> Given data

(* ===== verification/MaskMarshal.v ===== *)
(** * The text of a mask

    [Mask.marshal] is a canonical form: equal masks have the same text.
    [Mask.unmarshal] inverts it on every mask whose keys the text can carry,
    so on those masks the text determines the mask. *)
From S2P Require Import Prelude PyStr Json FieldMask FieldMaskSpec MaskHeap MaskParser MaskParserInv MaskRoundtrip MaskBuild.

(** ** The children of a mask, in the order [_marshal] lists them *)

Definition children (m : Mask) : list (step * Mask) :=
  match any m with Some x => [(Star, x)] | None => [] end ++
  ((fun '(k, v) => (Key k, v)) <$> field_parts m).

Definition child_text (e : step * Mask) : pystr :=
  Mask.marshal_entry (step_text e.1) (Mask._marshal e.2).

Lemma marshal_children m :
  Mask._marshal m =
  (length (children m), join (u ",") (str_sort (map child_text (children m)))).
Proof.
  destruct m as [a ps]. cbn [Mask._marshal]. unfold children. cbn [any field_parts].
  assert (map (fun '(k, v) => Mask.marshal_entry (FieldKey.marshal k) (Mask._marshal v)) ps =
    map child_text ((fun '(k, v) => (Key k, v)) <$> ps)) as ->.
  { induction ps as [|[k v] ps IH]; [done|]. simpl. by f_equal. }
  rewrite map_app. f_equal; [|by destruct a].
  rewrite !length_app, !length_map. by destruct a.
Qed.

Lemma children_elem m s c : wf m -> (s, c) ∈ children m <-> child m s = Some c.
Proof.
  intros Hm%wf_parts. unfold children. rewrite elem_of_app, list_elem_of_fmap. split.
  - intros [Hin|([k v] & [= -> ->] & Hin)].
    + destruct (any m) eqn:E; [|by apply not_elem_of_nil in Hin].
      apply list_elem_of_singleton in Hin. by injection Hin as -> ->.
    + by apply dict_elem_get.
  - destruct s as [|k]; simpl; intros Hc.
    + left. rewrite Hc. left.
    + right. exists (k, c). split; [done|]. by apply dict_get_elem.
Qed.

Lemma children_steps m : wf m -> NoDup (children m).*1.
Proof.
  intros Hm%wf_parts. unfold children. rewrite fmap_app. apply NoDup_app. split; [|split].
  - destruct (any m); repeat constructor. apply not_elem_of_nil.
  - intros x Hx Hin. destruct (any m); [|by apply not_elem_of_nil in Hx].
    apply list_elem_of_singleton in Hx. simpl in Hx. subst x.
    apply list_elem_of_fmap in Hin as ([s c] & Hs & Hin). simpl in Hs. subst s.
    by apply list_elem_of_fmap in Hin as ([k v] & [= ] & _).
  - replace (((fun '(k, v) => (Key k, v)) <$> field_parts m).*1)
      with (Key <$> (field_parts m).*1).
    + apply NoDup_fmap_2; [|done]. by intros ? ? [= ->].
    + clear. induction (field_parts m) as [|[k v] ps IH]; [done|]. csimpl. by f_equal.
Qed.

(** ** The text is canonical *)

Lemma eqb_marshal a b : wf a -> wf b -> Mask.eqb a b = true -> Mask._marshal a = Mask._marshal b.
Proof.
  revert b. induction a as [x ps IHa IHps] using Mask_ind. intros b Ha Hb He.
  rewrite eqb_child in He by done.
  assert (forall s c d, child (mkMask x ps) s = Some c -> child b s = Some d ->
    Mask._marshal c = Mask._marshal d) as IH.
  { intros s c d Ec Ed. specialize (He s). rewrite Ec, Ed in He. simpl in He.
    pose proof (wf_child _ _ _ Ha Ec). pose proof (wf_child _ _ _ Hb Ed).
    destruct s as [|k]; simpl in Ec; [by apply IHa|].
    apply (IHps k); eauto using dict_get_elem. }
  pose (g := fun e : step * Mask => (e.1, Mask._marshal e.2)).
  assert (g <$> children (mkMask x ps) ≡ₚ g <$> children b) as Hperm.
  { assert (forall m, wf m -> NoDup (g <$> children m)) as Hnd.
    { intros m Hm. apply (NoDup_fmap_1 fst). rewrite <- list_fmap_compose.
      rewrite (list_fmap_ext _ fst) by (by intros ? []). by apply children_steps. }
    apply NoDup_Permutation; auto. intros [s r].
    rewrite !list_elem_of_fmap. specialize (He s). specialize (IH s).
    split; intros ([s' c] & [= -> ->] & Hc); apply children_elem in Hc; try done; rewrite Hc in He, IH.
    - destruct (child b s') as [d|] eqn:Ed; [|done]. exists (s', d).
      rewrite children_elem by done. split; [|done]. unfold g. simpl. by rewrite (IH c d).
    - destruct (child (mkMask x ps) s') as [d|] eqn:Ed; [|done]. exists (s', d).
      rewrite children_elem by done. split; [|done]. unfold g. simpl. by rewrite (IH d c). }
  rewrite !marshal_children. f_equal.
  - apply Permutation_length in Hperm. by rewrite !length_fmap in Hperm.
  - f_equal. apply str_sort_unique.
    apply (fmap_Permutation (fun e : step * (nat * pystr) => Mask.marshal_entry (step_text e.1) e.2)) in Hperm.
    by rewrite <- !list_fmap_compose in Hperm.
Qed.

(** ** Reading the text back *)

(** Every key of the mask survives in the text. *)
Fixpoint good_mask (m : Mask) : bool :=
  match m with
  | mkMask a ps =>
      match a with Some x => good_mask x | None => true end &&
      forallb (fun '(k, v) => good_key k && good_mask v) ps
  end.

Lemma good_mask_child m s c :
  good_mask m = true -> child m s = Some c -> good_step s = true /\ good_mask c = true.
Proof.
  destruct m as [a ps]. simpl. intros [Ha Hps]%andb_true_iff. destruct s as [|k]; simpl.
  - by intros ->.
  - intros Hin%dict_get_elem%list_elem_of_In. rewrite forallb_forall in Hps.
    specialize (Hps _ Hin). simpl in Hps. by apply andb_true_iff in Hps.
Qed.

Lemma add_entries_child m es s :
  NoDup es.*1 ->
  child (add_entries m es) s =
  match dict_get es s with Some x => Some (mask_of x) | None => child m s end.
Proof.
  unfold add_entries. revert m. induction es as [|[s0 x0] es IH]; intros m Hnd; [done|].
  csimpl in Hnd. apply NoDup_cons in Hnd as [Hs0 Hnd]. cbn [foldl dict_get].
  rewrite IH by done. rewrite mask_set_child. case_decide; [subst|done].
  by rewrite (proj2 (dict_get_None es s0) Hs0).
Qed.

Lemma mask_of_wf x : good_syn x -> wf (mask_of x).
Proof.
  induction x as [es IH] using syn_ind. intros (Hg & Hnd)%good_inv.
  apply wf_intro.
  - intros s c. rewrite mask_of_entries, add_entries_child by done. cbn [entries].
    destruct (dict_get es s) as [x|] eqn:E; [|by rewrite child_empty].
    apply dict_get_elem in E. intros [= <-]. apply (IH s x E). by apply (Hg s).
  - rewrite mask_of_entries. unfold add_entries. generalize (dict_nil_wf (K := pystr) (V := Mask)).
    change [] with (field_parts emptyMask). clear. generalize emptyMask, (entries (Syn es)).
    intros m es'. revert m. induction es' as [|[s x] es' IH]; intros m Hm; simpl; [done|].
    apply IH. destruct s; simpl; auto with pysdk.
Qed.

(** The ordered mask behind the text of a mask. *)
Lemma syn_of_mask m :
  wf m -> good_mask m = true ->
  exists x, good_syn x /\ (length (entries x), text x) = Mask._marshal m /\
    forall p, has (mask_of x) p = has m p.
Proof.
  induction m as [a ps IHa IHps] using Mask_ind. intros Hm Hg.
  set (m := mkMask a ps) in *.
  assert (forall s c, child m s = Some c -> exists x, good_syn x /\
    (length (entries x), text x) = Mask._marshal c /\ forall p, has (mask_of x) p = has c p) as IH.
  { intros s c Ec. destruct (good_mask_child _ _ _ Hg Ec) as [_ Hgc].
    pose proof (wf_child _ _ _ Hm Ec). destruct s as [|k]; simpl in Ec; [by apply IHa|].
    apply (IHps k); eauto using dict_get_elem. }
  clear IHa IHps.
  assert (exists es, Forall2 (fun e e' : _ * _ => e.1 = e'.1 /\ good_syn e.2 /\
      entry_text e = child_text e' /\ forall p, has (mask_of e.2) p = has e'.2 p) es (children m))
    as [es Hes].
  { assert (forall s c, (s, c) ∈ children m -> child m s = Some c) as Hch
      by (intros; by apply children_elem).
    induction (children m) as [|[s c] cs IHc]; [by exists []|].
    destruct IHc as [es Hes]; [intros; apply Hch; by right|].
    destruct (IH s c) as (x & Hx & Ht & Hp); [apply Hch; left|].
    exists ((s, x) :: es). constructor; [|done]. split_and!; try done.
    unfold entry_text, child_text. cbn [fst snd]. by rewrite Ht. }
  assert (map entry_text es = map child_text (children m)) as Htexts.
  { clear -Hes. induction Hes as [|e e' es cs (_ & _ & Ht & _) _ IHes]; [done|]. simpl. by rewrite Ht, IHes. }
  assert (es.*1 = (children m).*1) as Hsteps.
  { clear -Hes. induction Hes as [|e e' es cs (Ht & _) _ IHes]; [done|]. csimpl. by rewrite Ht, IHes. }
  pose proof (children_steps m Hm) as Hnd. rewrite <- Hsteps in Hnd.
  destruct (Permutation_map_inv entry_text es (str_sort_perm (map entry_text es))) as (es' & Hes' & Hperm).
  assert (NoDup es'.*1) as Hnd' by (by rewrite <- Hperm).
  assert (forall s x, (s, x) ∈ es' -> exists c, child m s = Some c /\ good_syn x /\
    forall p, has (mask_of x) p = has c p) as Hback.
  { intros s x Hin. rewrite <- Hperm in Hin. apply list_elem_of_lookup in Hin as [i Hi].
    destruct (Forall2_lookup_l _ _ _ _ _ Hes Hi) as ([s' c] & Hc & Hs & Hx & _ & Hp).
    simpl in *. subst s'. exists c. split; [|done]. apply children_elem; [done|].
    apply list_elem_of_lookup. eauto. }
  exists (Syn es'). split; [|split].
  - constructor; [| |done]; intros s x Hin; destruct (Hback s x Hin) as (c & Hc & Hx & _); [|done].
    by destruct (good_mask_child _ _ _ Hg Hc).
  - rewrite marshal_children, text_eq, <- Hes', Htexts. cbn [entries].
    rewrite <- (Permutation_length Hperm). f_equal. apply Forall2_length in Hes. done.
  - intros [|s p]; [done|]. rewrite !has_cons, mask_of_entries, add_entries_child by done.
    cbn [entries]. rewrite child_empty. destruct (dict_get es' s) as [x|] eqn:E.
    + apply dict_get_elem in E. destruct (Hback s x E) as (c & -> & _ & Hp). apply Hp.
    + destruct (child m s) as [c|] eqn:Ec; [|done].
      apply dict_get_None in E. destruct E. rewrite <- Hperm, Hsteps. apply list_elem_of_fmap.
      exists (s, c). split; [done|]. by apply children_elem.
Qed.

(** [unmarshal] inverts [marshal] up to [==]. *)
Lemma parse_marshal m :
  wf m -> good_mask m = true ->
  exists m', parse (Mask.marshal m) = Ok m' /\ wf m' /\ Mask.eqb m' m = true.
Proof.
  intros Hm Hg. destruct (syn_of_mask m Hm Hg) as (x & Hx & Ht & Hp).
  assert (Mask.eqb (mask_of x) m = true) as He by (apply eqb_has; auto using mask_of_wf).
  exists (mask_of x). split; [|split; [by apply mask_of_wf|done]].
  unfold Mask.marshal. rewrite <- Ht. cbn [snd]. destruct (decide (entries x = [])) as [E|E].
  - destruct x as [es]. simpl in E. subst es. done.
  - by apply parse_text.
Qed.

> Instructions for the task
Find where the line with "rewrite <- list_fmap_compose." sits in the material above, then copy exactly from it through the line with "match dict_get es". Add no other line.

> Answer space
    { intros m Hm. apply (NoDup_fmap_1 fst). rewrite <- list_fmap_compose.
      rewrite (list_fmap_ext _ fst) by (by intros ? []). by apply children_steps. }
    apply NoDup_Permutation; auto. intros [s r].
    rewrite !list_elem_of_fmap. specialize (He s). specialize (IH s).
    split; intros ([s' c] & [= -> ->] & Hc); apply children_elem in Hc; try done; rewrite Hc in He, IH.
    - destruct (child b s') as [d|] eqn:Ed; [|done]. exists (s', d).
      rewrite children_elem by done. split; [|done]. unfold g. simpl. by rewrite (IH c d).
    - destruct (child (mkMask x ps) s') as [d|] eqn:Ed; [|done]. exists (s', d).
      rewrite children_elem by done. split; [|done]. unfold g. simpl. by rewrite (IH d c). }
  rewrite !marshal_children. f_equal.
  - apply Permutation_length in Hperm. by rewrite !length_fmap in Hperm.
  - f_equal. apply str_sort_unique.
    apply (fmap_Permutation (fun e : step * (nat * pystr) => Mask.marshal_entry (step_text e.1) e.2)) in Hperm.
    by rewrite <- !list_fmap_compose in Hperm.
Qed.

(** ** Reading the text back *)

(** Every key of the mask survives in the text. *)
Fixpoint good_mask (m : Mask) : bool :=
  match m with
  | mkMask a ps =>
      match a with Some x => good_mask x | None => true end &&
      forallb (fun '(k, v) => good_key k && good_mask v) ps
  end.

Lemma good_mask_child m s c :
  good_mask m = true -> child m s = Some c -> good_step s = true /\ good_mask c = true.
Proof.
  destruct m as [a ps]. simpl. intros [Ha Hps]%andb_true_iff. destruct s as [|k]; simpl.
  - by intros ->.
  - intros Hin%dict_get_elem%list_elem_of_In. rewrite forallb_forall in Hps.
    specialize (Hps _ Hin). simpl in Hps. by apply andb_true_iff in Hps.
Qed.

Lemma add_entries_child m es s :
  NoDup es.*1 ->
  child (add_entries m es) s =
  match dict_get es s with Some x => Some (mask_of x) | None => child m s end.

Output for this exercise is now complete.